For the purposes of this opinion, we have reviewed only originals, copies or final drafts of the following documents:
1.1 | the certificate of incorporation dated 3 August 2009 and the certificate of incorporation on change of name dated 14 January 2010. |
1.2 | the amended and restated memorandum and articles of association of the Company as adopted by resolutions of the sole shareholder on 31 August 2009 (the "Pre-IPO M&A"); |
1.3 | the amended and restated memorandum and articles of association of the Company as conditionally adopted by special resolution passed on [●] 2010 and effective immediately upon completion of the Company’s initial public offering of Shares (the "IPO M&A"); |
1.4 | the written resolutions of the directors of the Company dated [●] 2010 (the "Directors' Resolutions"); |
1.5 | the written resolutions of the shareholders of the Company dated [●] 2010 (the "Shareholders' Resolutions" and together with the Directors' Resolutions are referred to as the "Resolutions"); |
1.6 | a certificate from a Director of the Company addressed to this firm dated [●] 2010, a copy of which is attached hereto (the "Director's Certificate"); |
1.7 | a certificate of good standing dated [●] 2010, issued by the Registrar of Companies in the Cayman Islands (the "Certificate of Good Standing"); and |
1.8 | the Registration Statement. |
The following opinion is given only as to, and based on, circumstances and matters of fact existing and known to us on the date of this opinion. This opinion only relates to the laws of the Cayman Islands which are in force on the date of this opinion. In giving this opinion we have relied (without further verification) upon the completeness and accuracy of the Director's Certificate and the Certificate of Good Standing. We have also relied upon the following assumptions, which we have not independently verified:
2.1 | copy documents or drafts of documents provided to us are true and complete copies of, or in the final forms of, the originals; and |
2.2 | the genuineness of all signatures and seals. |
The following opinions are given only as to matters of Cayman Islands law and we have assumed that there is nothing under any other law that would affect or vary the following opinions.

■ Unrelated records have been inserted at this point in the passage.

(** * SVM VM-exit handling (xen/arch/x86/hvm/svm/svm.c)

    A shallow embedding of the state-projection, event-injection,
    save/restore, MSR-intercept and halt paths of svm.c, and the
    properties of those paths.

    Conventions.  C integers are [Z] with the wrap-around written out
    ([u32], [u64]); [unsigned long] is 64 bits wide (x86_64 build).
    Hardware bit-field unions ([eventinj_t], the pending-event word of
    [struct hvm_hw_cpu]) are kept as their raw word together with
    bit-range accessors.  The functions of svm.c are written in a small
    state monad over the [machine] on which they operate; calls that leave
    the file (scheduler, paging, vlapic, FPU, ...) are recorded in the
    [events] log of the machine, and values obtained from outside are read
    from the [Externals] interface.  Trace and log macros (HVMTRACE_*,
    gdprintk, HVM_DBG_LOG) have no effect on the modelled state and are
    left out. *)

From Stdlib Require Import ZArith Bool List Lia.
Import ListNotations.

Local Open Scope Z_scope.

(** ** Machine integers and bit ranges *)

Definition u32 (x : Z) : Z := x mod 2 ^ 32.
Definition u64 (x : Z) : Z := x mod 2 ^ 64.

(** [bits lo len w]: the value of the bit-field of [w] that starts at bit
    [lo] and is [len] bits wide. *)
Definition bits (lo len w : Z) : Z := Z.land (Z.shiftr w lo) (Z.ones len).
(* ===== verification/Params.v ===== *)
(** Constants and address arithmetic: kernel/param.h, kernel/fs.h,
    kernel/memlayout.h and the paging macros of kernel/riscv.h. *)

From S2P Require Import Prelude.

(** * kernel/param.h *)

Definition NPROC : Z := 64.
Definition NCPU : Z := 8.
Definition NOFILE : Z := 16.
Definition NFILE : Z := 100.
Definition NINODE : Z := 50.
Definition NDEV : Z := 10.
Definition ROOTDEV : Z := 1.
Definition MAXARG : Z := 32.
Definition MAXOPBLOCKS : Z := 10.
Definition LOGSIZE : Z := MAXOPBLOCKS * 3.
Definition NBUF : Z := MAXOPBLOCKS * 3.
Definition FSSIZE : Z := 1000.
Definition MAXPATH : Z := 128.

(** * kernel/fs.h *)

Definition ROOTINO : Z := 1.
Definition BSIZE : Z := 1024.
Definition FSMAGIC : Z := 0x10203040.
Definition NDIRECT : Z := 12.
Definition NINDIRECT : Z := BSIZE / 4.
Definition MAXFILE : Z := NDIRECT + NINDIRECT.
Definition DINODE_SIZE : Z := 64.
Definition IPB : Z := BSIZE / DINODE_SIZE.
Definition BPB : Z := BSIZE * 8.
Definition DIRSIZ : Z := 14.

(** * kernel/riscv.h *)

Definition PGSIZE : Z := 4096.
Definition PGSHIFT : Z := 12.

Definition PGROUNDUP (sz : Z) : Z := Z.land (u64 (sz + PGSIZE - 1)) (Z.lnot (PGSIZE - 1)).
Definition PGROUNDDOWN (a : Z) : Z := Z.land a (Z.lnot (PGSIZE - 1)).

Definition PTE_V : Z := Z.shiftl 1 0.
Definition PTE_R : Z := Z.shiftl 1 1.
Definition PTE_W : Z := Z.shiftl 1 2.
Definition PTE_X : Z := Z.shiftl 1 3.
Definition PTE_U : Z := Z.shiftl 1 4.

Definition PA2PTE (pa : Z) : Z := u64 (Z.shiftl (Z.shiftr (u64 pa) 12) 10).
Definition PTE2PA (pte : Z) : Z := u64 (Z.shiftl (Z.shiftr pte 10) 12).
Definition PTE_FLAGS (pte : Z) : Z := Z.land pte 0x3FF.

Definition PXMASK : Z := 0x1FF.
Definition PXSHIFT (level : Z) : Z := PGSHIFT + 9 * level.
Definition PX (level va : Z) : Z := Z.land (Z.shiftr (u64 va) (PXSHIFT level)) PXMASK.

Definition MAXVA : Z := Z.shiftl 1 (9 + 9 + 9 + 12 - 1).

(** * kernel/memlayout.h *)

Definition UART0 : Z := 0x10000000.
Definition VIRTIO0 : Z := 0x10001000.
Definition PLIC : Z := 0x0c000000.
Definition KERNBASE : Z := 0x80000000.
Definition PHYSTOP : Z := KERNBASE + 128 * 1024 * 1024.
Definition TRAMPOLINE : Z := MAXVA - PGSIZE.
Definition KSTACK (p : Z) : Z := TRAMPOLINE - (p + 1) * 2 * PGSIZE.
Definition TRAPFRAME : Z := TRAMPOLINE - PGSIZE.

(** kernel/fcntl.h *)
Definition O_RDONLY : Z := 0x000.
Definition O_WRONLY : Z := 0x001.
Definition O_RDWR : Z := 0x002.
Definition O_CREATE : Z := 0x200.
Definition O_TRUNC : Z := 0x400.

(** * Arithmetic of the macros *)

Lemma land_lnot_ones a k : 0 ≤ k → Z.land a (Z.lnot (2 ^ k - 1)) = a - a mod 2 ^ k.
Proof.
  intros Hk. replace (2 ^ k - 1) with (Z.ones k) by (rewrite Z.ones_equiv; lia).
  rewrite <-Z.ldiff_land, Z.ldiff_ones_r by lia.
  rewrite Z.shiftl_mul_pow2, Z.shiftr_div_pow2 by lia.
  pose proof (Z_div_mod_eq_full a (2 ^ k)). lia.
Qed.

Lemma PGROUNDDOWN_spec a : PGROUNDDOWN a = a - a mod PGSIZE.
Proof. apply (land_lnot_ones a 12). lia. Qed.

Lemma PGROUNDUP_spec sz :
  0 ≤ sz → sz + PGSIZE ≤ 2 ^ 64 → PGROUNDUP sz = (sz + PGSIZE - 1) / PGSIZE * PGSIZE.
Proof.
  unfold PGSIZE. intros H0 H1. unfold PGROUNDUP, PGSIZE, u64. rewrite Z.mod_small by lia.
  rewrite (land_lnot_ones _ 12) by lia.
  pose proof (Z_div_mod_eq_full (sz + 4096 - 1) 4096). change (2 ^ 12) with 4096. lia.
Qed.

Lemma land_ones_mod a k : 0 ≤ k → Z.land a (2 ^ k - 1) = a mod 2 ^ k.
Proof.
  intros. rewrite <-Z.land_ones by lia. f_equal. rewrite Z.ones_equiv. lia.
Qed.

Lemma PX_spec level va :
  0 ≤ level → 0 ≤ va < 2 ^ 64 → PX level va = va / 2 ^ PXSHIFT level mod 512.
Proof.
  intros Hl Hva. unfold PX, PXMASK, u64. rewrite Z.mod_small by lia.
  rewrite Z.shiftr_div_pow2 by (unfold PXSHIFT, PGSHIFT; lia).
  apply (land_ones_mod _ 9). lia.
Qed.

Lemma PX_range level va : 0 ≤ level → 0 ≤ va < 2 ^ 64 → 0 ≤ PX level va < 512.
Proof. intros. rewrite PX_spec by done. apply Z.mod_pos_bound. lia. Qed.

Lemma lor_low a b k : 0 ≤ k → 0 ≤ b < 2 ^ k → Z.lor (a * 2 ^ k) b = a * 2 ^ k + b.
Proof.
  intros Hk Hb. rewrite <-Z.add_lor_land.
  replace (Z.land (a * 2 ^ k) b) with 0; [lia|]. symmetry. apply Z.bits_inj'. intros n Hn.
  rewrite Z.land_spec, Z.bits_0. destruct (Z_lt_le_dec n k).
  - by rewrite Z.mul_pow2_bits_low by lia.
  - rewrite <-(Z.mod_small b (2 ^ k)), Z.mod_pow2_bits_high by lia. apply andb_false_r.
Qed.

Lemma PA2PTE_spec pa : 0 ≤ pa < 2 ^ 64 → PA2PTE pa = pa / 4096 * 1024.
Proof.
  intros Hpa. unfold PA2PTE, u64. rewrite (Z.mod_small pa) by lia.
  rewrite Z.shiftl_mul_pow2, Z.shiftr_div_pow2 by lia.
  change (2 ^ 12) with 4096. change (2 ^ 10) with 1024.
  apply Z.mod_small. pose proof (Z_div_mod_eq_full pa 4096).
  pose proof (Z.mod_pos_bound pa 4096). pose proof (Z.div_pos pa 4096). lia.
Qed.

Lemma PTE2PA_spec pte : 0 ≤ pte < 2 ^ 54 → PTE2PA pte = pte / 1024 * 4096.
Proof.
  intros Hp. unfold PTE2PA, u64. rewrite Z.shiftl_mul_pow2, Z.shiftr_div_pow2 by lia.
  change (2 ^ 12) with 4096. change (2 ^ 10) with 1024.
  apply Z.mod_small. pose proof (Z_div_mod_eq_full pte 1024).
  pose proof (Z.mod_pos_bound pte 1024). pose proof (Z.div_pos pte 1024). lia.
Qed.

Lemma PTE_FLAGS_spec pte : PTE_FLAGS pte = pte mod 1024.
Proof. apply (land_ones_mod pte 10). lia. Qed.

(** A page-aligned address and flag bits packed into an entry. *)
Lemma PTE_pack pa fl :
  0 ≤ pa < 2 ^ 64 → 0 ≤ fl < 1024 → Z.lor (PA2PTE pa) fl = pa / 4096 * 1024 + fl.
Proof. intros. rewrite PA2PTE_spec by done. by apply (lor_low _ _ 10). Qed.

Lemma PTE2PA_pack pa fl :
  0 ≤ pa < 2 ^ 56 → pa mod PGSIZE = 0 → 0 ≤ fl < 1024 →
  PTE2PA (Z.lor (PA2PTE pa) fl) = pa.
Proof.
  unfold PGSIZE. intros Hpa Hal Hfl. rewrite PTE_pack by lia.
  pose proof (Z_div_mod_eq_full pa 4096). pose proof (Z.div_pos pa 4096).
  rewrite PTE2PA_spec by lia.
  rewrite Z.div_add_l, (Z.div_small fl) by lia. lia.
Qed.

Lemma PTE_FLAGS_pack pa fl :
  0 ≤ pa < 2 ^ 64 → 0 ≤ fl < 1024 → PTE_FLAGS (Z.lor (PA2PTE pa) fl) = fl.
Proof.
  intros. rewrite PTE_pack, PTE_FLAGS_spec by done.
  rewrite Z.add_comm, Z.mod_add by lia. by apply Z.mod_small.
Qed.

Based upon the foregoing and subject to the qualifications set out below and having regard to such legal considerations as we deem relevant, we are of the opinion that:
3.1 | the Company has been duly incorporated as an exempted company with limited liability for an unlimited duration and is validly existing and in good standing under the laws of the Cayman Islands; |
3.2 | the authorised share capital of the Company, with effect immediately upon the completion of the Company's initial public offering of its Shares in the U.S., will be US$10,000,000 divided into 31,250,000 ordinary shares of par value US$0.32 each; |
3.3 | the issue and allotment of the Shares have been duly authorised and when allotted, issued and paid for as contemplated in the Registration Statement, the Shares will be legally issued and allotted, fully paid and non-assessable. As a matter of Cayman Islands law, a share is only issued when it has been entered in the register of members (shareholders); and |
3.4 | the statements under the caption "Taxation" in the prospectus forming part of the Registration Statement, to the extent that they constitute statements of Cayman Islands law, are accurate in all material respects and that such statements constitute our opinion. |
We hereby consent to the filing of this opinion as an exhibit to the Registration Statement and to the reference to our name under the headings "Enforceability of Civil Liabilities" and "Legal Matters" and elsewhere in the prospectus included in the Registration Statement. In giving such consent, we do not thereby admit that we come within the category of persons whose consent is required under Section 7 of the U.S. Securities Act of 1933, as amended, or the Rules and Regulations of the Commission thereunder.